"""
(** * A shallow embedding of [mockbe/server.py]

    The in-memory back end of the file-sharing service: four dictionaries
    (users, sessions, pending second-factor challenges, uploaded files), a
    policy dictionary, and one handler per HTTP route.  Every handler is
    embedded as a computation in a small state monad over the five stores;
    the clock and the random UUID source are inputs of a request. *)

From Stdlib Require Import ZArith String Ascii List Floats.
From stdpp Require Import base option strings pretty gmap list fin_maps sorting.
Import ListNotations.

#[local] Set Warnings "-register-all".
#[local] Open Scope string_scope.
#[local] Open Scope Z_scope.

(** ** Python strings

    A [str] is a sequence of code points; the model keeps the 8-bit ones
    (latin-1), which is what a header value can hold. *)
Module PyStr.

(** [bool(s)]: a string is true when it is not empty. *)
Definition truthy (s : string) : bool :=
  match s with
  | EmptyString => false
  | String _ _ => true
  end.

(** [s.startswith(p)]. *)
Fixpoint startswith (p s : string) : bool :=
  match p, s with
  | EmptyString, _ => true
  | String a p', String b s' => if Ascii.eqb a b then startswith p' s' else false
  | String _ _, EmptyString => false
  end.

(** [c.isspace()] on the code points below 256. *)
Definition isspace (c : ascii) : bool :=
  let n := N_of_ascii c in
  ((9 <=? n) && (n <=? 13) || (28 <=? n) && (n <=? 32)
   || (n =? 133) || (n =? 160))%N.

Fixpoint lstrip (s : string) : string :=
  match s with
  | EmptyString => EmptyString
  | String c s' => if isspace c then lstrip s' else s
  end.

Fixpoint rstrip (s : string) : string :=
  match s with
  | EmptyString => EmptyString
  | String c s' =>
      match rstrip s' with
      | EmptyString => if isspace c then EmptyString else String c EmptyString
      | r => String c r
      end
  end.

(** [s.strip()]. *)
Definition strip (s : string) : string := rstrip (lstrip s).

(** [s.split(" ", 1)[1]]: what follows the first blank, [None] standing
    for the [IndexError] of a string without one. *)
Fixpoint split_space_1 (s : string) : option string :=
  match s with
  | EmptyString => None
  | String c s' => if Ascii.eqb c " " then Some s' else split_space_1 s'
  end.

(** [c.lower()] on the code points below 256. *)
Definition lower_char (c : ascii) : ascii :=
  let n := N_of_ascii c in
  if ((65 <=? n) && (n <=? 90)
      || (192 <=? n) && (n <=? 222) && negb (n =? 215))%N
  then ascii_of_N (n + 32) else c.

Fixpoint lower (s : string) : string :=
  match s with
  | EmptyString => EmptyString
  | String c s' => String (lower_char c) (lower s')
  end.

(** [len(s)]. *)
Definition len (s : string) : Z := Z.of_nat (String.length s).

End PyStr.

(** [bool(x)] for an optional string: [None] and [""] are false. *)
Definition truthy_opt (x : option string) : bool :=
  match x with
  | Some s => PyStr.truthy s
  | None => false
  end.

(** ** JSON values

    As [get_json] parses them and [jsonify] writes them: a number without
    fraction or exponent is an [int] ([JNum]), any other a [float]
    ([JFloat]). *)
Inductive json : Type :=
| JNull
| JBool (b : bool)
| JNum (n : Z)
| JFloat (f : float)
| JStr (s : string)
| JArr (items : list json)
| JObj (fields : list (string * json)).

Definition json_of_opt_str (x : option string) : json :=
  match x with
  | Some s => JStr s
  | None => JNull
  end.

(** The value of a key of a JSON object. *)
Fixpoint assoc_get {A} (k : string) (l : list (string * A)) : option A :=
  match l with
  | [] => None
  | (k', v) :: l' => if String.eqb k k' then Some v else assoc_get k l'
  end.

Definition json_get (k : string) (j : json) : option json :=
  match j with
  | JObj fields => assoc_get k fields
  | _ => None
  end.

(** ** Python numbers

    The operands of the arithmetic and of the comparisons that the upload
    makes on two values of the policy: an [int] or a [float]; a [bool]
    counts as the [int] 0 or 1. *)
Inductive number : Type :=
| PyInt (n : Z)
| PyFloat (f : float).

(** A JSON value as a number; [None] for [None], a [str], a [list] and a
    [dict], on which the product with 1024 or the comparison with an [int]
    raises [TypeError]. *)
Definition number_of (v : json) : option number :=
  match v with
  | JNum n => Some (PyInt n)
  | JBool b => Some (PyInt (Z.b2z b))
  | JFloat f => Some (PyFloat f)
  | JNull | JStr _ | JArr _ | JObj _ => None
  end.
"""
→ **Aim of the task**
Restate word for word the lines in the material above from the one with "the clock and" to the one with "(** [c.lower()] on"; both of those lines count, and nothing else does.

→ **Response box**
    the clock and the random UUID source are inputs of a request. *)

From Stdlib Require Import ZArith String Ascii List Floats.
From stdpp Require Import base option strings pretty gmap list fin_maps sorting.
Import ListNotations.

#[local] Set Warnings "-register-all".
#[local] Open Scope string_scope.
#[local] Open Scope Z_scope.

(** ** Python strings

    A [str] is a sequence of code points; the model keeps the 8-bit ones
    (latin-1), which is what a header value can hold. *)
Module PyStr.

(** [bool(s)]: a string is true when it is not empty. *)
Definition truthy (s : string) : bool :=
  match s with
  | EmptyString => false
  | String _ _ => true
  end.

(** [s.startswith(p)]. *)
Fixpoint startswith (p s : string) : bool :=
  match p, s with
  | EmptyString, _ => true
  | String a p', String b s' => if Ascii.eqb a b then startswith p' s' else false
  | String _ _, EmptyString => false
  end.

(** [c.isspace()] on the code points below 256. *)
Definition isspace (c : ascii) : bool :=
  let n := N_of_ascii c in
  ((9 <=? n) && (n <=? 13) || (28 <=? n) && (n <=? 32)
   || (n =? 133) || (n =? 160))%N.

Fixpoint lstrip (s : string) : string :=
  match s with
  | EmptyString => EmptyString
  | String c s' => if isspace c then lstrip s' else s
  end.

Fixpoint rstrip (s : string) : string :=
  match s with
  | EmptyString => EmptyString
  | String c s' =>
      match rstrip s' with
      | EmptyString => if isspace c then EmptyString else String c EmptyString
      | r => String c r
      end
  end.

(** [s.strip()]. *)
Definition strip (s : string) : string := rstrip (lstrip s).

(** [s.split(" ", 1)[1]]: what follows the first blank, [None] standing
    for the [IndexError] of a string without one. *)
Fixpoint split_space_1 (s : string) : option string :=
  match s with
  | EmptyString => None
  | String c s' => if Ascii.eqb c " " then Some s' else split_space_1 s'
  end.

(** [c.lower()] on the code points below 256. *)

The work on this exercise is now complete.